L’archichancelier posa un cendrier débordant de mégots sur un coin qui menaçait de s’enrouler. Il fit courir un doigt sur la surface sale.
« Là, ça dit : Ici, dragons, fit-il. Et en pleine ville, en plus. Bizarre, ça.
— Ce n’est que le Sanctuaire du Soleil pour dragons malades de dame Ramkin, expliqua l’économe d’un air éperdu.
— Et là, Terra Incognita, poursuivit l’archichancelier. Pourquoi ça ? »
L’économe tendit le cou pour voir. « Eh bien, c’est sans doute mieux qu’indiquer des tas de cultures de choux.
— Et là, encore Ici, dragons.
— Je crois que ce n’est qu’un mensonge, en fait. »
Le pouce calleux de l’archichancelier continua dans la direction que leur avaient donnée les plombs. Il nettoya deux chiures de mouches d’un revers de main.
« Rien du tout dans ce coin-là, fit-il en regardant de plus près. Rien que la mer. Et… (il plissa les yeux) l’Olive-Oued. Ça veut dire quelque chose ?
— Ce n’est pas là que sont partis tous les alchimistes ?
— Oh, ceux-là.
— J’imagine, fit lentement l’économe, qu’ils ne se livrent pas à une espèce de magie, là-bas, tout de même ?
— Des alchimistes ? De la magie ?
— Pardon. Une idée ridicule, je sais. L’appariteur m’a dit qu’ils font un genre de… euh… de théâtre d’ombres, quelque chose comme ça. Ou de marionnettes. Ou autre chose qui ressemble. D’images. Quelque chose, quoi. Je n’ai pas fait très attention. J’veux dire… des alchimistes ! Quand même ! J’veux dire, des assassins… d’accord. Des voleurs… d’accord. Même des marchands… Les marchands sont drôlement sournois, des fois. Mais des alchimistes… Il n’y a pas plus détachés de ce monde, empotés, bien intentionnés que… »

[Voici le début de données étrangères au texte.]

(** Below a whole number there is room for one more. *)
Lemma room_for_one_more x n :
  whole_number x = true ->
  number_le (of_length n) x = true ->
  number_le x (of_length n) = false ->
  number_le (of_length (S n)) x = true.
Proof.
  destruct x as [[a b]| | |]; try (cbn; congruence).
  unfold whole_number, number_le, of_length, Qle_bool, inject_Z.
  cbn [Qnum Qden]. intros Hwhole _ Hroom.
  apply Z.eqb_eq in Hwhole. apply Z.leb_gt in Hroom. apply Z.leb_le.
  apply Z.mod_divide in Hwhole; [|discriminate].
  destruct Hwhole as [k ->]. rewrite Nat2Z.inj_succ.
  pose proof (Pos2Z.is_pos b) as Hb.
  assert (Z.of_nat n < k)%Z by nia. nia.
Qed.

(** A session of the updated document is an old one, or an old one that
    passed both filters and received the signee. *)
Lemma push_filtered_sessions n d t sg doc c' s' :
  In c' (classes (push_filtered n d t sg doc)) ->
  In s' (sessions c') ->
  exists c s,
    In c (classes doc) /\ In s (sessions c) /\ name c' = name c
    /\ (s' = s
        \/ (name c = n /\ day s = d /\ time s = t /\ s' = push_signee sg s)).
Proof.
  unfold push_filtered. simpl. intros Hc' Hs'.
  apply in_map_iff in Hc' as (c & <- & Hc).
  destruct (name c =? n) eqn:Hn.
  - simpl in Hs'. unfold push_in_sessions in Hs'.
    apply in_map_iff in Hs' as (s & <- & Hs).
    exists c, s. repeat split; auto.
    destruct (session_filter d t s) eqn:Hf; [right|left; reflexivity].
    apply session_filter_true in Hf as [Hd Ht].
    apply str_eqb_eq in Hn. auto.
  - exists c, s'. auto.
Qed.
Definition parse_path : M unit := noexcept (
  do ae <- gets authority_end;
  if negb (ae =? npos) then ret tt else
  do _ <- parse_scheme;
  do _ <- parse_query;
  do _data <- gets data;
  do u <- gets id;
  let starting_point :=
    if negb (authority_start u =? data_size u) then authority_start u
    else if negb (scheme_end u =? data_size u)
            && negb (scheme_end u =? npos)
         then scheme_end u
         else 0 in
  do range <- lift (sv_substr _data starting_point
                      (SizeT.sub (query_start u) starting_point));
  let found := sv_find range "/" 0 in
  if found =? npos
  then modify (fun u => set_authority_end (data_size u) u)
  else modify (set_authority_end (SizeT.add found starting_point))).

Definition parse_user_info : M unit := noexcept (
  do ue <- gets user_info_end;
  if negb (ue =? npos) then ret tt else
  do _ <- parse_scheme;
  do u <- gets id;
  if authority_start u =? data_size u
  then modify (fun u => set_user_info_end (data_size u) u)
  else
    do _ <- parse_path;
    do u <- gets id;
    do range <- lift (sv_substr (data u) (authority_start u)
                        (SizeT.sub (authority_end u) (authority_start u)));
    let found := sv_find range "@" 0 in
    if found =? npos
    then modify (fun u => set_user_info_end (data_size u) u)
    else modify (set_user_info_end (SizeT.add found (authority_start u)))).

Sa voix mourut lorsque ses oreilles comprirent ce que racontaient ses lèvres.
« Ils n’oseraient pas, dites ?
— D’après vous ? »
L’économe lâcha un rire creux. « No-o-on. Ils n’oseraient pas ! Ils savent qu’on leur tomberait sur le paletot comme une tonne de briques s’ils s’essayaient à de la magie dans le coin… » Sa voix mourut à nouveau.
« Je suis sûr qu’ils n’oseraient pas, fit-il.
« J’veux dire, même si loin.
« Ils n’oseraient pas.
« Pas de la magie. Sûrement pas, hein ?
« Ces connards aux pattes sales, je ne leur ai jamais fait confiance ! Ils ne sont pas comme nous, vous savez. Aucun sens de la dignité ! »
25
Les mages qui parviennent à échapper aux attentions ambitieuses de leurs collègues ont tendance à vivre longtemps. Ce qui paraît encore plus long.